= Task description =
Take the data below and extract the lines from the one with "(** The shortened" to the one with "assert (icmp s s <= 0) as Hss.", inclusive, exactly as written.

= Source records =
---+---
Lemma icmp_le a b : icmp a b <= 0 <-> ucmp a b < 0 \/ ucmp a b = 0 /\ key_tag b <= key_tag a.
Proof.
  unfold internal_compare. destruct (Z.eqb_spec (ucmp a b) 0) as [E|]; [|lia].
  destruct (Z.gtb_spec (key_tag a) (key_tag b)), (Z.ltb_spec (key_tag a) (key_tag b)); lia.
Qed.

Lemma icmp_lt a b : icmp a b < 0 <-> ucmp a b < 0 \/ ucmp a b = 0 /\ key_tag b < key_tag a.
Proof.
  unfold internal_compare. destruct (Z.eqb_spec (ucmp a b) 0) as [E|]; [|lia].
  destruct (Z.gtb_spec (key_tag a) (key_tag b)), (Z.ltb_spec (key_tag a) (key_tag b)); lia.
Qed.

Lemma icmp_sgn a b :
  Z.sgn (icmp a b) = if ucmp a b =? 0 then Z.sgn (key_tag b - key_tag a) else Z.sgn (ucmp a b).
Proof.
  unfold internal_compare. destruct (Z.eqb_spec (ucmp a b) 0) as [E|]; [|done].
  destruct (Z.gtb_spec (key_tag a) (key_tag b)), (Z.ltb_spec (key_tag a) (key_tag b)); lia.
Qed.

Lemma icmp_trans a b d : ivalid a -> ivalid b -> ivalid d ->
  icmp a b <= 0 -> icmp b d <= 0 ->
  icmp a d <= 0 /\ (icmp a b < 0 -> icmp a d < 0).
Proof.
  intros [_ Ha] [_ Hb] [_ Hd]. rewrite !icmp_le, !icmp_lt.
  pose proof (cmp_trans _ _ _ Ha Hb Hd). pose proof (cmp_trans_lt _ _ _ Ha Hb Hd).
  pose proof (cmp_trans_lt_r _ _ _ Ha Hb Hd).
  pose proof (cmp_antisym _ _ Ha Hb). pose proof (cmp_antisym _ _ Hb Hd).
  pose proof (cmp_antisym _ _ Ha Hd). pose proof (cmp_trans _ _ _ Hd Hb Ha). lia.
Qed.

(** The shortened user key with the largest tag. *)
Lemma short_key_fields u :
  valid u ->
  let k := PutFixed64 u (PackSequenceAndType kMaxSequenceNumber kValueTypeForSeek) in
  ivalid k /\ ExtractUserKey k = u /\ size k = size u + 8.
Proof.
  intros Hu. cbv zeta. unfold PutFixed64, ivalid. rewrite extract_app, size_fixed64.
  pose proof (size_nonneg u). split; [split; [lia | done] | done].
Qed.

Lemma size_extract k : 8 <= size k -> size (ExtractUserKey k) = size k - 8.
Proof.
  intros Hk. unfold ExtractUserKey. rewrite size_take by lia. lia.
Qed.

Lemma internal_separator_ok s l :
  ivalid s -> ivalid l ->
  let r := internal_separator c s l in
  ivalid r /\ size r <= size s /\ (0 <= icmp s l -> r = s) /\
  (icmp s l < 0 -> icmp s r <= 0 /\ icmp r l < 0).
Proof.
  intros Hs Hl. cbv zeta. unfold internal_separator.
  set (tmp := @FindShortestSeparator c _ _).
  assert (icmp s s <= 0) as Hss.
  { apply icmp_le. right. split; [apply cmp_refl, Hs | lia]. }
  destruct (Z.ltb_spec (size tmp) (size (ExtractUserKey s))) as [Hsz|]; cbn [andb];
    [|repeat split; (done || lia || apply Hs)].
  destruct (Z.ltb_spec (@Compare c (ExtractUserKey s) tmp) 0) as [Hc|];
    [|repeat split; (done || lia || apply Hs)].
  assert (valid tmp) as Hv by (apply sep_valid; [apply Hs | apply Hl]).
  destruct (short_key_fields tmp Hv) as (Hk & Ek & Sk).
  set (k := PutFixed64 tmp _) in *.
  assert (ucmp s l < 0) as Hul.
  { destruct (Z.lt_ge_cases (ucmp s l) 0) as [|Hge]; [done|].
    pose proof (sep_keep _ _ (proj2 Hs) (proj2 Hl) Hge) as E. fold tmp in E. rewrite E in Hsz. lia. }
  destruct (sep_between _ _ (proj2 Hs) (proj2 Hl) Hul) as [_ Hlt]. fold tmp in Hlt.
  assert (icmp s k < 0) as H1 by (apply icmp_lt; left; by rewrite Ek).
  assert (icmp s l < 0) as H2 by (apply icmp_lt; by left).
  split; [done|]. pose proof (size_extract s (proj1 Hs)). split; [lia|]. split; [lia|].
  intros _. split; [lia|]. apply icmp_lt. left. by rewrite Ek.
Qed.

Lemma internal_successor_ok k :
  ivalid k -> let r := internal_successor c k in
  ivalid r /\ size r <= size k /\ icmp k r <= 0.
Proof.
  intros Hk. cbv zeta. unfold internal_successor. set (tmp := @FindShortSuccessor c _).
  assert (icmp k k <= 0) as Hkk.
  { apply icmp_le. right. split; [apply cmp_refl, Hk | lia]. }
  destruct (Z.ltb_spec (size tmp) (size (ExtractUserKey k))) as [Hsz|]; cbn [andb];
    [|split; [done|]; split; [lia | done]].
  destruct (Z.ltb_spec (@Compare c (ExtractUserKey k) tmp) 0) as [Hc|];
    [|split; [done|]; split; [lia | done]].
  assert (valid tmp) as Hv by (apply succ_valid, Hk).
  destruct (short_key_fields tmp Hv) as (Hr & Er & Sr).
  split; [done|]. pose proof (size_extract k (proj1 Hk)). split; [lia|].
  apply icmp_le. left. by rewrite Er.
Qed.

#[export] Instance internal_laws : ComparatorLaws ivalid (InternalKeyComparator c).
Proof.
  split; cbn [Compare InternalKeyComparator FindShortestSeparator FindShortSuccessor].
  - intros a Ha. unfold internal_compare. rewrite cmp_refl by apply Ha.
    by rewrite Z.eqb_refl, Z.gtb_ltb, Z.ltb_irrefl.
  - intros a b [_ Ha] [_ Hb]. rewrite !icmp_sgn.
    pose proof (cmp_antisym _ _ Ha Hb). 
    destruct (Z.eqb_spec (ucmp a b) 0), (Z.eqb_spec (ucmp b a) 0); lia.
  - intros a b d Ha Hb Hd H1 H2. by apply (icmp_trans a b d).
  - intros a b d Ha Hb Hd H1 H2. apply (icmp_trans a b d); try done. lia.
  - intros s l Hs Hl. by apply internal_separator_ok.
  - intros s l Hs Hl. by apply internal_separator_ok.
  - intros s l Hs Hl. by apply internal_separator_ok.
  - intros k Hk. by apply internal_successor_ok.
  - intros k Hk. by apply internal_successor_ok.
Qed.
---+---
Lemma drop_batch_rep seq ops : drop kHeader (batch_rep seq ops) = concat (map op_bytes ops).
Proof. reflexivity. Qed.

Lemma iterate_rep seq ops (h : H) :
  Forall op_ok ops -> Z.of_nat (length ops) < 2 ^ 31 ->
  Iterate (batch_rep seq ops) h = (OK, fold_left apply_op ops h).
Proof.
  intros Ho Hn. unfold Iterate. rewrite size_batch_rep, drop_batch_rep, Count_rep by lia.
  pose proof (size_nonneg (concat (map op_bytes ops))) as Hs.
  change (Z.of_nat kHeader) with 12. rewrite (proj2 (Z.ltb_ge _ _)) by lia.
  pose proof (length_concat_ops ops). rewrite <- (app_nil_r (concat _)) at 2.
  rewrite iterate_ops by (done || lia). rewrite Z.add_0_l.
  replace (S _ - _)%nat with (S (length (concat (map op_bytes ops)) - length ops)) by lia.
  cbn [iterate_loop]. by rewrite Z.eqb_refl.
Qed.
---+---
= Reply =
(** The shortened user key with the largest tag. *)
Lemma short_key_fields u :
  valid u ->
  let k := PutFixed64 u (PackSequenceAndType kMaxSequenceNumber kValueTypeForSeek) in
  ivalid k /\ ExtractUserKey k = u /\ size k = size u + 8.
Proof.
  intros Hu. cbv zeta. unfold PutFixed64, ivalid. rewrite extract_app, size_fixed64.
  pose proof (size_nonneg u). split; [split; [lia | done] | done].
Qed.

Lemma size_extract k : 8 <= size k -> size (ExtractUserKey k) = size k - 8.
Proof.
  intros Hk. unfold ExtractUserKey. rewrite size_take by lia. lia.
Qed.

Lemma internal_separator_ok s l :
  ivalid s -> ivalid l ->
  let r := internal_separator c s l in
  ivalid r /\ size r <= size s /\ (0 <= icmp s l -> r = s) /\
  (icmp s l < 0 -> icmp s r <= 0 /\ icmp r l < 0).
Proof.
  intros Hs Hl. cbv zeta. unfold internal_separator.
  set (tmp := @FindShortestSeparator c _ _).
  assert (icmp s s <= 0) as Hss.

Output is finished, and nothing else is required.